一、改进介绍
在计算机视觉领域,小目标检测始终是极具挑战性的核心难题。小目标像素占比低、特征信息少、易受背景噪声干扰,在复杂场景、低光照、遮挡条件下,单一视觉模态与传统网络结构极易出现漏检、误检。HCANet(Hybrid Convolution Attention Network) 正是针对小目标检测痛点提出的高精度特征增强网络,通过深度融合卷积的局部细节提取能力与注意力机制的全局关联建模能力,实现小目标特征的强化、提纯与精准表达,从网络架构层面突破小目标检测性能瓶颈。
本文改进基于YOLOv11框架,结合上下文增强和特征细化网络ContextAggregation,对Yolov11的backbone、neck、head进行改进 ,可以显著提升红外小目标检测性能;同时,本文还创新性地将ContextAggregation与P3小目标检测头进行融合,进一步提示小目标检测性能。
ContextAggregation 通过上下文信息增强与特征精细化提取,能够有效捕捉红外小目标微弱特征,扩大感受野并聚合全局与局部上下文信息,抑制背景干扰,强化小目标特征表达;将其融入 YOLOv11 主干、颈部、头部 并与P3 小目标检测头融合后,可显著增强模型对小目标的定位与识别能力,进一步提升红外场景下小目标检测精度与召回率。
目录
[2.1 ContextAggregation是什么](#2.1 ContextAggregation是什么)
[2.2 为什么ContextAggregation适合小目标/红外检测?](#2.2 为什么ContextAggregation适合小目标/红外检测?)
[2.3 核心原理:ContextAggregation是怎么工作的?](#2.3 核心原理:ContextAggregation是怎么工作的?)
[3.1 修改1:添加核心代码](#3.1 修改1:添加核心代码)
[3.2 修改2:task.py添加模块](#3.2 修改2:task.py添加模块)
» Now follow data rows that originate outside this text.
Lemma gap_is_range_minus_stored_witness :
  get_latest_writeup_id origin_site (snd (ensure_index no_requests))
  = (Ok (PyInt 3), mkState [Get "https://ctftime.org" None true] (mkMongo true []))
  /\ main origin_site no_requests
     = for_each [1; 2; 3] (crawl origin_site)
         (mkState [Get "https://ctftime.org" None true] (mkMongo true []))
  /\ StronglySorted Z.lt (missing_ids (3 + 1) []).
Proof.
  split; [vm_compute; reflexivity |].
  pose proof (gap_is_range_minus_stored origin_site no_requests
                (mkState [Get "https://ctftime.org" None true] (mkMongo true []))
                3 ltac:(vm_compute; reflexivity)) as [Hmain [_ Hsorted]].
  split; [exact Hmain | exact Hsorted].
Defined.

(** *** The size probe *)

(** A string is never found by iterating a response: the pieces are bytes. *)
Lemma response_contains_str (key : string) (r : Response) :
  response_contains (PyStr key) r = false.
Proof.
  unfold response_contains, response_iter.
  induction (iter_slices _ _ _) as [| piece l IH]; simpl.
  - reflexivity.
  - exact IH.
Qed.

Lemma get_content_length_answered {F : Type} (w : World F) (url : string)
      (s : state F) (response : Response) :
  network w (trace s) (Head url) = Ok response ->
  get_content_length w url s = (Ok PyNone, mkState (trace s ++ [Head url]) (db s)).
Proof.
  intros H. unfold get_content_length. run. rewrite H.
  rewrite response_contains_str. reflexivity.
Qed.

Lemma get_content_length_failed {F : Type} (w : World F) (url : string)
      (s : state F) (e : exn) :
  network w (trace s) (Head url) = Raise e ->
  get_content_length w url s = (Ok (PyInt 0), mkState (trace s ++ [Head url]) (db s)).
Proof.
  intros H. unfold get_content_length. run. rewrite H. reflexivity.
Qed.

(** C10.  [get_content_length] sends one header request.  If it is
    answered, the result is [None], whatever the headers of the answer
    are; if it raises, the result is 0.  So the result is always [None] or
    0, and no advertised size reaches the comparison with the ceiling. *)
Theorem get_content_length_none_or_zero {F : Type} (w : World F) (url : string)
        (s : state F) :
  let s' := mkState (trace s ++ [Head url]) (db s) in
  (forall response, network w (trace s) (Head url) = Ok response ->
                    get_content_length w url s = (Ok PyNone, s'))
  /\ (forall e, network w (trace s) (Head url) = Raise e ->
                get_content_length w url s = (Ok (PyInt 0), s'))
  /\ (get_content_length w url s = (Ok PyNone, s')
      \/ get_content_length w url s = (Ok (PyInt 0), s')).
Proof.
  intros s'. split; [| split].
  - intros response H. exact (get_content_length_answered w url s response H).
  - intros e H. exact (get_content_length_failed w url s e H).
  - destruct (network w (trace s) (Head url)) as [response | e] eqn:H.
    + left. exact (get_content_length_answered w url s response H).
    + right. exact (get_content_length_failed w url s e H).
Qed.
(** * MDR interaction core: a shallow embedding of the TypeScript sources

    The development follows the repository's files:

    - [src/types] : the records [Point], [Rectangle], [NumberEntity],
      [CursorState], [LassoState] and the slices of [GameState] that the
      modelled code reads or writes;
    - [src/stores/gameStore.ts] : the zustand actions, as functions from a
      store state to the next store state;
    - [src/systems/WorldSystem.ts] : viewport clamping and the spatial hash;
    - [src/components/MDRInterface.tsx] : the session clock of the status
      bar (the component builds a pan responder but attaches its handlers
      to no view, so they never run and are not embedded);
    - [App] : the mount, whose effect calls the store's [resetGame];
    - [src/components/MDRTerminalGrid.tsx] : cursor physics, momentum decay,
      lasso trail, the per-cell jitter, the fisheye and the rendered glyph;
    - [src/systems/FeedbackSystem.ts] : the haptic cooldown and the table of
      visual effects;
    - [src/utils/PerformanceMonitor] : the input-latency window and the
      animation counter.

    JavaScript numbers are idealised: rounding, NaN and the infinities of
    IEEE doubles are out of scope.  The carrier of numbers is a parameter
    of the data model.  [WorldSystem] only uses field operations, floor,
    ceiling, min and max, so it is instantiated at [Q], where every
    definition computes.  The components call [Math.sqrt], [Math.sin] and
    [Math.cos], so they are instantiated at [R]. *)

From Stdlib Require Import ZArith QArith Qround Qminmax Reals Psatz List Ascii String.
From stdpp Require Import gmap strings pretty.
Import ListNotations.

(** * Data model ([src/types]) *)

Module Point.
Record t (num : Type) : Type := mk { x : num; y : num }.
Arguments mk {num} _ _.
Arguments x {num} _.
Arguments y {num} _.
End Point.

(** [Vector2] has the same shape as [Point]. *)
Module Vector2 := Point.

Module Rectangle.
Record t (num : Type) : Type := mk { x : num; y : num; width : num; height : num }.
Arguments mk {num} _ _ _ _.
Arguments x {num} _.
Arguments y {num} _.
Arguments width {num} _.
Arguments height {num} _.
End Rectangle.

Inductive TemperType : Type := WO | FC | DR | MA.

Module NumberEntity.
Record t (num : Type) : Type := mk {
  id : string;
  value : num;
  position : Point.t num;
  worldPosition : Point.t num;
  temper : TemperType;
  color : string;
  baseColor : string;
  scale : num;
  isPinned : bool;
  pinStrength : num;
  driftOffset : Point.t num;
  targetColor : string;
  isScary : bool;
  wellupIntensity : num }.
Arguments mk {num} _ _ _ _ _ _ _ _ _ _ _ _ _ _.
Arguments id {num} _.
Arguments value {num} _.
Arguments position {num} _.
Arguments worldPosition {num} _.
Arguments temper {num} _.
Arguments color {num} _.
Arguments baseColor {num} _.
Arguments scale {num} _.
Arguments isPinned {num} _.
Arguments pinStrength {num} _.
Arguments driftOffset {num} _.
Arguments targetColor {num} _.
Arguments isScary {num} _.
Arguments wellupIntensity {num} _.

(** [{ ...number, position: p, worldPosition: p }] *)
Definition movedTo {num} (p : Point.t num) (n : t num) : t num :=
  mk (id n) (value n) p p (temper n) (color n) (baseColor n) (scale n)
     (isPinned n) (pinStrength n) (driftOffset n) (targetColor n) (isScary n)
     (wellupIntensity n).
End NumberEntity.

Inductive CursorMode : Type := exploration | pinpoint.

Module CursorState.
Record t (num : Type) : Type := mk {
  position : Point.t num;
  worldPosition : Point.t num;
  mode : CursorMode;
  velocity : Vector2.t num;
  targetPosition : Point.t num;
  isMoving : bool;
  glowIntensity : num }.
Arguments mk {num} _ _ _ _ _ _ _.
Arguments position {num} _.
Arguments worldPosition {num} _.
Arguments mode {num} _.
Arguments velocity {num} _.
Arguments targetPosition {num} _.
Arguments isMoving {num} _.
Arguments glowIntensity {num} _.
End CursorState.

Module LassoState.
Record t (num : Type) : Type := mk {
  points : list (Point.t num);
  isActive : bool;
  isClosed : bool;
  capturedNumbers : list string;
  centerPoint : Point.t num }.
Arguments mk {num} _ _ _ _ _.
Arguments points {num} _.
Arguments isActive {num} _.
Arguments isClosed {num} _.
Arguments capturedNumbers {num} _.
Arguments centerPoint {num} _.
End LassoState.

(** [GameState.world]; [worldSize] and [gridSize] are never read by the
    modelled code and are left out. *)
Module World.
Record t (num : Type) : Type := mk {
  viewport : Rectangle.t num;
  scale : num;
  numbers : list (NumberEntity.t num) }.
Arguments mk {num} _ _ _.
Arguments viewport {num} _.
Arguments scale {num} _.
Arguments numbers {num} _.
End World.

(** The slices of [GameState] that the interaction core touches:
    [session.capturedNumbers], [world], [cursor] and [lasso]. *)
Module GameState.
Record t (num : Type) : Type := mk {
  capturedNumbers : list string;
  world : World.t num;
  cursor : CursorState.t num;
  lasso : LassoState.t num }.
Arguments mk {num} _ _ _ _.
Arguments capturedNumbers {num} _.
Arguments world {num} _.
Arguments cursor {num} _.
Arguments lasso {num} _.
End GameState.

(** * Constants ([src/utils/constants]) *)

Module GameConfig.
(** [GameConfig.world]  *)
Definition world_gridSize_cols : Q := 50.
Definition world_gridSize_rows : Q := 80.
Definition world_cellSize : Q := 24.
Definition world_cellSpacing : Q := 2.
(** [GameConfig.viewport] *)
Definition viewport_minZoom : Q := 5 # 10.
Definition viewport_maxZoom : Q := 2.
(** [GameConfig.session.targetNumbers] *)
Definition session_targetNumbers : Q := 100.
(** [GameConfig.lasso.segmentLength]: "Pixels between trail points"; a
    screen distance, so a real like the trail points themselves. *)
Definition lasso_segmentLength : R := 3.
End GameConfig.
[3.3 修改3:yaml文件](#3.3 修改3:yaml文件)
[3.3.1 yolo11-ContextAggregation-head-p2.yaml](#3.3.1 yolo11-ContextAggregation-head-p2.yaml)
[3.3.2 yolo11-ContextAggregation-backbone-p2.yaml](#3.3.2 yolo11-ContextAggregation-backbone-p2.yaml)
[3.3.3 yolo11-ContextAggregation-neck-p2.yaml](#3.3.3 yolo11-ContextAggregation-neck-p2.yaml)
二、原理介绍
官方论文地址:https://arxiv.org/abs/2106.01401
2.1 ContextAggregation是什么
ContextAggregation,直译就是「上下文聚合」,本质上是一个专注于特征增强与上下文信息融合的轻量级网络模块,核心作用是解决传统CNN在目标检测中"感受野不足、特征提取不精细、背景干扰严重"的问题。简单来说,它就像一个"特征筛选与增强器":一方面能捕捉目标的局部细节特征(比如小目标的微弱像素信息),另一方面能聚合全局上下文信息(比如目标周围的环境特征,帮助区分目标和背景),最终让模型能更精准地识别目标,尤其是红外场景下的小目标、模糊目标。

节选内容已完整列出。